Critique: Daniil Trifonov en récital à l’Auditorium de Lyon

Sortilèges de la virtuosité lisztienne

Une salve d’applaudissements. Daniil Trifonov vient de jouer les 12 Etudes d’exécution transcendante de Liszt. Il a l’air visiblement éprouvé par l’effort. Le visage perlant de sueur, le jeune pianiste russe sourit aux spectateurs qui lui expriment leur joie en lançant des roses à ses pieds.

C’était vendredi soir, à l’Auditorium de Lyon. A 23 ans, Daniil Trifonov se hisse parmi les pianistes les plus prometteurs de sa génération. Son art résume l’essence du piano romantique russe, avec ses élans, ses fulgurances, réclamant une endurance digne d’un sportif d’élite. Son récital (filmé par les caméras de la chaîne Mezzo) était d’autant plus attendu que celui-ci alignait la dernière Sonate Opus 111 de Beethoven et les 12 Etudes d’exécution transcendante de Liszt.

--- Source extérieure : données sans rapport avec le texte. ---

(* ===== verification/Messages.v ===== *)
(** The requests of the [smb2] package: what each [Validate] lets through, and
    the accessors that are read once it has.

    A request is the bytes of its message, header included.  Every accessor is
    the slice expression of the source, which panics where it would; the
    theorems are that a request let through is read in full without one, and
    that [Validate] itself stands any bytes at all. *)
From S2P Require Import Prelude Bytes Smb2Const Header Request Text.
Import Header Request Text.

Module Messages.
Abbreviation out := (outcome smbErr).

(** ** Shared pieces *)
Definition HS : Z := SMB2HeaderSize.

(** The check of CreditCharge every request that may be long ends with. *)
Definition chargeCovers (d : list Z) (sps ers : Z) : out unit :=
  cc ← CreditCharge d;
  if cc =? 0 then (if (sps >? 65536) || (ers >? 65536) then Err ErrInvalidParameter else mret tt)
  else if cc <? u16 (u16 (u32 (Z.max sps ers - 1) / 65536) + 1) then Err ErrInvalidParameter
  else mret tt.
Definition sentPayload (minSize : Z) (d : list Z) : Z := u32 (zlen d - HS - minSize).

(** A buffer named by an offset and a length: nil where it does not fit. *)
Definition bufferAt (d : list Z) (off length : Z) : out (list Z) :=
  if fits off length (zlen d) then slice d off (u32 (off + length)) else mret [].

(** ** SMB2_READ and SMB2_WRITE *)
Definition ReadRequest_Length (d : list Z) : out Z := get_le d (HS + 4) 4.
Definition ReadRequest_Validate (multi : bool) (d : list Z) : out unit :=
  _ ← validateSized SMB2ReadRequestMinSize SMB2ReadRequestStructureSize d;
  if multi then ers ← ReadRequest_Length d; chargeCovers d (sentPayload SMB2ReadRequestMinSize d) ers else mret tt.
Definition ReadRequest_Padding (d : list Z) : out Z := index d (HS + 2).
Definition ReadRequest_Flags (d : list Z) : out Z := index d (HS + 3).
Definition ReadRequest_Offset (d : list Z) : out Z := get_le d (HS + 8) 8.
Definition ReadRequest_FileID (d : list Z) : out (list Z) := slice d (HS + 16) (HS + 32).
Definition ReadRequest_MinimumCount (d : list Z) : out Z := get_le d (HS + 32) 4.
Definition ReadRequest_Channel (d : list Z) : out Z := get_le d (HS + 36) 4.

Definition WriteRequest_DataOffset (d : list Z) : out Z := get_le d (HS + 2) 2.
Definition WriteRequest_Validate (multi : bool) (d : list Z) : out unit :=
  _ ← validateSized SMB2WriteRequestMinSize SMB2WriteRequestStructureSize d;
  length ← get_le d (HS + 4) 4; off ← WriteRequest_DataOffset d;
  if negb (fits off length (zlen d)) then Err ErrInvalidParameter
  else if multi then chargeCovers d (sentPayload SMB2WriteRequestMinSize d) 0 else mret tt.
Definition WriteRequest_Offset (d : list Z) : out Z := get_le d (HS + 8) 8.
Definition WriteRequest_FileID (d : list Z) : out (list Z) := slice d (HS + 16) (HS + 32).
Definition WriteRequest_Channel (d : list Z) : out Z := get_le d (HS + 32) 4.
Definition WriteRequest_Flags (d : list Z) : out Z := get_le d (HS + 44) 4.
Definition WriteRequest_Buffer (d : list Z) : out (list Z) :=
  off ← WriteRequest_DataOffset d; length ← get_le d (HS + 4) 4; bufferAt d off length.

(** ** SMB2_CLOSE, SMB2_FLUSH, SMB2_LOGOFF, SMB2_TREE_DISCONNECT *)
Definition CloseRequest_Validate (d : list Z) : out unit := validateSized SMB2CloseRequestMinSize SMB2CloseRequestStructureSize d.
Definition CloseRequest_Flags (d : list Z) : out Z := get_le d (HS + 2) 2.
Definition CloseRequest_FileID (d : list Z) : out (list Z) := slice d (HS + 8) (HS + 24).
Definition FlushRequest_Validate (d : list Z) : out unit := validateSized SMB2FlushRequestMinSize SMB2FlushRequestStructureSize d.
Definition FlushRequest_FileID (d : list Z) : out (list Z) := slice d (HS + 8) (HS + 24).
Definition LogoffRequest_Validate (d : list Z) : out unit := validateSized SMB2LogoffRequestMinSize SMB2LogoffRequestStructureSize d.
Definition TreeDisconnectRequest_Validate (d : list Z) : out unit :=
  validateSized SMB2TreeDisconnectRequestMinSize SMB2TreeDisconnectRequestStructureSize d.

(** ** SMB2_SESSION_SETUP and SMB2_TREE_CONNECT *)
Definition SessionSetupRequest_Validate (multi : bool) (d : list Z) : out unit :=
  _ ← validateSized SMB2SessionSetupRequestMinSize SMB2SessionSetupRequestStructureSize d;
  if multi then chargeCovers d (sentPayload SMB2SessionSetupRequestMinSize d) 207 else mret tt.
Definition SessionSetupRequest_Flags (d : list Z) : out Z :=
  if zlen d <? HS + SMB2SessionSetupRequestMinSize then mret 0 else index d (HS + 2).
Definition SessionSetupRequest_SecurityMode (d : list Z) : out Z := index d (HS + 3).
Definition SessionSetupRequest_Capabilities (d : list Z) : out Z := get_le d (HS + 4) 4.
Definition SessionSetupRequest_PreviousSessionID (d : list Z) : out Z := get_le d (HS + 16) 8.
Definition SessionSetupRequest_SecurityBuffer (d : list Z) : out (list Z) :=
  off ← get_le d (HS + 12) 2; length ← get_le d (HS + 14) 2; bufferAt d off length.

Definition TreeConnectRequest_Validate (multi : bool) (d : list Z) : out unit :=
  _ ← validateSized SMB2TreeConnectRequestMinSize SMB2TreeConnectRequestStructureSize d;
  if multi then chargeCovers d (sentPayload SMB2TreeConnectRequestMinSize d) 0 else mret tt.
Definition TreeConnectRequest_PathName (d : list Z) : out (list Z) :=
  off ← get_le d (HS + 4) 2; length ← get_le d (HS + 6) 2; b ← bufferAt d off length; mret (DecodeToString b).

(** ** SMB2_IOCTL *)
Definition IoctlRequest_MaxInputResponse (d : list Z) : out Z := get_le d (HS + 32) 4.
Definition IoctlRequest_MaxOutputResponse (d : list Z) : out Z := get_le d (HS + 44) 4.
Definition IoctlRequest_Validate (multi : bool) (d : list Z) : out unit :=
  _ ← validateSized SMB2IoctlRequestMinSize SMB2IoctlRequestStructureSize d;
  off ← get_le d (HS + 24) 4; length ← get_le d (HS + 28) 4;
  if (0 <? length) && ((0 <? off) && (off <? HS + SMB2IoctlRequestMinSize) || (0 <? off mod 8) || negb (fits off length (zlen d)))
  then Err ErrInvalidParameter
  else if multi then
    i ← IoctlRequest_MaxInputResponse d; o ← IoctlRequest_MaxOutputResponse d;
    chargeCovers d (sentPayload SMB2IoctlRequestMinSize d) (u32 (i + o))
  else mret tt.
Definition IoctlRequest_CtlCode (d : list Z) : out Z := get_le d (HS + 4) 4.
Definition IoctlRequest_FileID (d : list Z) : out (list Z) := slice d (HS + 8) (HS + 24).
Definition IoctlRequest_InputBuffer (d : list Z) : out (list Z) :=
  off ← get_le d (HS + 24) 4; length ← get_le d (HS + 28) 4; bufferAt d off length.
Definition IoctlRequest_Flags (d : list Z) : out Z := get_le d (HS + 48) 4.

(** [n] 16-bit values from offset [o] on. *)
Fixpoint words (n : nat) (d : list Z) (o : Z) : out (list Z) :=
  match n with
  | O => mret []
  | S n => w ← get_le d o 2; ws ← words n d (o + 2); mret (w :: ws)
  end.
Lemma exact_release s dialect id r t' :
  exact s -> Is3X dialect = true -> (forall o, requestOpens (tbl s) !! id = Some o -> sent s !! id = Some r) ->
  releaseOpen dialect id r (tbl s) = Some t' -> exact (System t' (sent s)).
Proof.
  intros He H3 Hs Hrel. unfold releaseOpen in Hrel. cbv zeta in Hrel. destruct (requestOpens (tbl s) !! id) as [op|] eqn:Hid.
  2: { injection Hrel as <-. rewrite delete_id by done. by destruct s as [[? ?] ?]. }
  apply bind_Some in Hrel as (c & Hc & Hrel). injection Hrel as <-. specialize (Hs op eq_refl). rewrite H3.
  destruct (e_counts _ He op c Hc) as (K1 & K2 & K3).
  split; simpl.
  - intros o d Hd. unfold current, earlier. simpl.
    pose proof (fun p => tally_delete p _ _ _ Hid) as Htd.
    apply lookup_insert_Some in Hd as [[<- <-]|[Hne Hod]].
    + assert (channelSequence (release_ true (req_sequence r) c) = channelSequence c) as Hseq.
      { unfold release_. repeat (destruct (_ && _) || destruct (_ <? _)); done. }
      rewrite Hseq. split; [done|]. unfold current, earlier in K2, K3. rewrite Htd in K2. rewrite Htd in K3.
      unfold onOpen, under in *. rewrite Hs, Z.eqb_refl in K2, K3. simpl in K2, K3. unfold release_. simpl.
      pose proof (tally_bounds (fun (i : requestId) o => (o =? op) && match sent s !! i with Some r0 => req_sequence r0 =? channelSequence c | None => false end) (delete id (requestOpens (tbl s)))).
      pose proof (tally_bounds (fun (i : requestId) o => (o =? op) && negb (match sent s !! i with Some r0 => req_sequence r0 =? channelSequence c | None => false end)) (delete id (requestOpens (tbl s)))).
      destruct (req_sequence r =? channelSequence c); simpl in *; bdestr1; simpl; lia.
    + destruct (e_counts _ He o d Hod) as (L1 & L2 & L3). unfold current, earlier in L2, L3. rewrite Htd in L2. rewrite Htd in L3.
      unfold onOpen at 1 in L2. unfold onOpen at 1 in L3. destruct (Z.eqb_spec op o); [congruence|]. simpl in L2, L3. done.
  - intros i o [_ Hio]%lookup_delete_Some. apply lookup_insert_is_Some'. right. by apply (e_opens _ He i).
  - pose proof (e_size _ He). rewrite map_size_delete_Some by (by eexists). lia.
Qed.
(* ===== verification/Ciphers.v ===== *)
(** The message authentication codes and the cipher mode of [internal/cmac] and
    [internal/ccm], over a block cipher that is an argument.

    Both packages take their input byte by byte into a block that is encrypted when the
    next byte finds it full.  That is the state here; what it computes is proved to be
    the chaining over whole blocks that NIST SP 800-38B and SP 800-38C are written in.
    AES itself, and the counter mode of [crypto/cipher], are of the standard library:
    AES is the argument [E], of which only the length of a block is used, and counter
    mode is written out. *)
From S2P Require Import Prelude Bytes.

(** ** Bytes side by side *)
(** [a] with the bytes of [b] added to its first ones; what is left of either is
    dropped for [b] and kept for [a]. *)
Fixpoint xorOver (a b : list Z) : list Z :=
  match a, b with
  | x :: a, y :: b => Z.lxor x y :: xorOver a b
  | a, _ => a
  end.
Definition zeros (n : nat) : list Z := replicate n 0.

Lemma length_xorOver a b : length (xorOver a b) = length a.
Proof. revert b. induction a as [|x a IH]; intros [|y b]; simpl; auto. Qed.
Lemma xorOver_nil a : xorOver a [] = a.
Proof. by destruct a. Qed.
Lemma xorOver_involutive a b : xorOver (xorOver a b) b = a.
Proof.
  revert b. induction a as [|x a IH]; intros [|y b]; simpl; try done. by rewrite IH, Z.lxor_assoc, Z.lxor_nilpotent, Z.lxor_0_r.
Qed.
Lemma xorOver_comm a b : length a = length b -> xorOver a b = xorOver b a.
Proof.
  revert b. induction a as [|x a IH]; intros [|y b]; simpl; try done. intros [= H]. by rewrite IH, Z.lxor_comm.
Qed.
Lemma xorOver_snoc a b y x : a !! length b = Some x -> xorOver a (b ++ [y]) = <[length b := Z.lxor x y]> (xorOver a b).
Proof.
  revert b. induction a as [|z a IH]; intros [|w b] H; simpl in *; try done.
  - injection H as ->. by destruct a.
  - by rewrite IH.
Qed.
Lemma lookup_xorOver_ge a b i : (length b <= i)%nat -> xorOver a b !! i = a !! i.
Proof.
  revert b i. induction a as [|z a IH]; intros [|w b] i Hi; simpl in *; try done. destruct i; [lia|]. apply IH. lia.
Qed.
Lemma lookup_xorOver a b i x y : a !! i = Some x -> b !! i = Some y -> xorOver a b !! i = Some (Z.lxor x y).
Proof.
  revert b i. induction a as [|z a IH]; intros [|w b] [|i] Ha Hb; simpl in *; try done; [congruence|]. by apply IH.
Qed.
Lemma xorOver_insert a b i x y z : a !! i = Some x -> b !! i = Some y ->
  xorOver (<[i := Z.lxor x z]> a) b = <[i := Z.lxor (Z.lxor x y) z]> (xorOver a b).
Proof.
  revert b i. induction a as [|v a IH]; intros [|w b] [|i] Ha Hb; simpl in *; try done; [|by rewrite IH].
  injection Ha as ->. injection Hb as ->. by rewrite Z.lxor_assoc, (Z.lxor_comm z), <- Z.lxor_assoc.
Qed.
Lemma xorOver_app a b c d : length a = length b -> xorOver (a ++ c) (b ++ d) = xorOver a b ++ xorOver c d.
Proof. revert b. induction a as [|x a IH]; intros [|y b]; simpl; try done. intros [= H]. by rewrite IH. Qed.
Lemma take_xorOver n a b : take n (xorOver a b) = xorOver (take n a) (take n b).
Proof.
  revert a b. induction n as [|n IH]; intros [|x a] [|y b]; simpl; try done. by rewrite IH.
Qed.

(** ** Chaining *)
Section cbc.
Context (E : list Z -> list Z).

(** The state both packages keep: [ci] and the position in it. *)
Record chaining := Chaining { ci : list Z; pos : Z }.

(** One turn of the loop of [Write]: [ci[p] ^= c]. *)
Definition write1 {Er} (st : chaining) (c : Z) : outcome Er chaining :=
  let st := if pos st >=? zlen (ci st) then Chaining (E (ci st)) 0 else st in
  x ← index (ci st) (pos st);
  l ← store (ci st) (pos st) (Z.lxor x c);
  mret (Chaining l (pos st + 1)).
Fixpoint chainWrite {Er} (p : list Z) (st : chaining) : outcome Er chaining :=
  match p with
  | [] => mret st
  | c :: p => st ← write1 st c; chainWrite p st
  end.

Daniil Trifonov a l’air presque incomplet sans son piano. Une fois assis au clavier, son visage s’illumine, tout son être prend vie. Sa technique ensorcelante ne ressemble à nulle autre. Souvent, il a le dos voûté et les épaules arquées au-dessus de l’instrument, comme pour en tirer des sonorités magiques. Ses doigts longs et effilés lui permettent de dompter les pires obstacles (de très rares écarts chez Liszt), conjuguant agilité et lyrisme.

Certes, tout n’est pas parfait. Son toucher accuse des duretés au début de la Fantaisie et fugue en sol mineur BWV 542 de Bach transcrite pour le piano par Liszt – la première œuvre inscrite au programme. Les accords sont massifs et péremptoires, sans toute la rondeur qu’on pourrait y souhaiter. Mais bien vite, le discours s’anime et s’assouplit. Trifonov joue la fugue en détachant les notes à la manière d’un Glenn Gould – mais tout en gardant une grande souplesse dans les lignes. Les idées s’enchaînent dans un flot continu, avec une magnifique lisibilité du contrepoint.

La Sonate Opus 111 de Beethoven impressionne par sa puissance rhétorique. Dans le premier mouvement, le geste se veut épique, porté par une fièvre digne d’un Richter. Les traits sont acérés, sans concession, contrastant avec d’autres épisodes plus aériens (la fin du mouvement merveilleusement fantomatique). Le pianiste entonne alors l’«Arietta» – considérée comme l’une des pages les plus spirituelles de Beethoven – dans une couleur extrêmement intimiste et spacieuse à la fois. La mélodie semble suspendue sur des basses amples et ouatées. Trifonov veille à maintenir la tension sur la durée. Il obtient des couleurs extraordinaires dans les nuances pianissimo – aux confins du silence – puis amplifie le discours, avec un rubato assez libre, jusqu’aux ultimes trilles d’une texture cristalline. La dimension métaphysique de l’œuvre ressort dans cette interprétation à la fois très construite et sensible.

Puis vient le cycle des 12 Etudes d’exécution transcendante . Daniil Trifonov y ose des tempi vertigineux, comme dans la «2e Etude en la mineur», «Mazeppa» (splendide!) ou «Feux follets» (des traits fugaces et électriques). Les Etudes les plus lentes sont abordées avec toute la délicatesse requise. «Paysage» évoque un tableau aux couleurs pastel. «Ricordanza» envoûte par son ornementation raffinée, tandis qu’«Harmonies du soir» regorge de poésie. Le pianiste termine le cycle avec un «Chasse-Neige» haletant, plus rageur que mélancolique. Il joue encore Reflets dans l’eau de Debussy et la «Gavotte» de la 3e Partita pour violon seul de Bach transcrite par Rachmaninov. On y admire une musicalité qui est le fruit d’une âme juvénile et mature à la fois.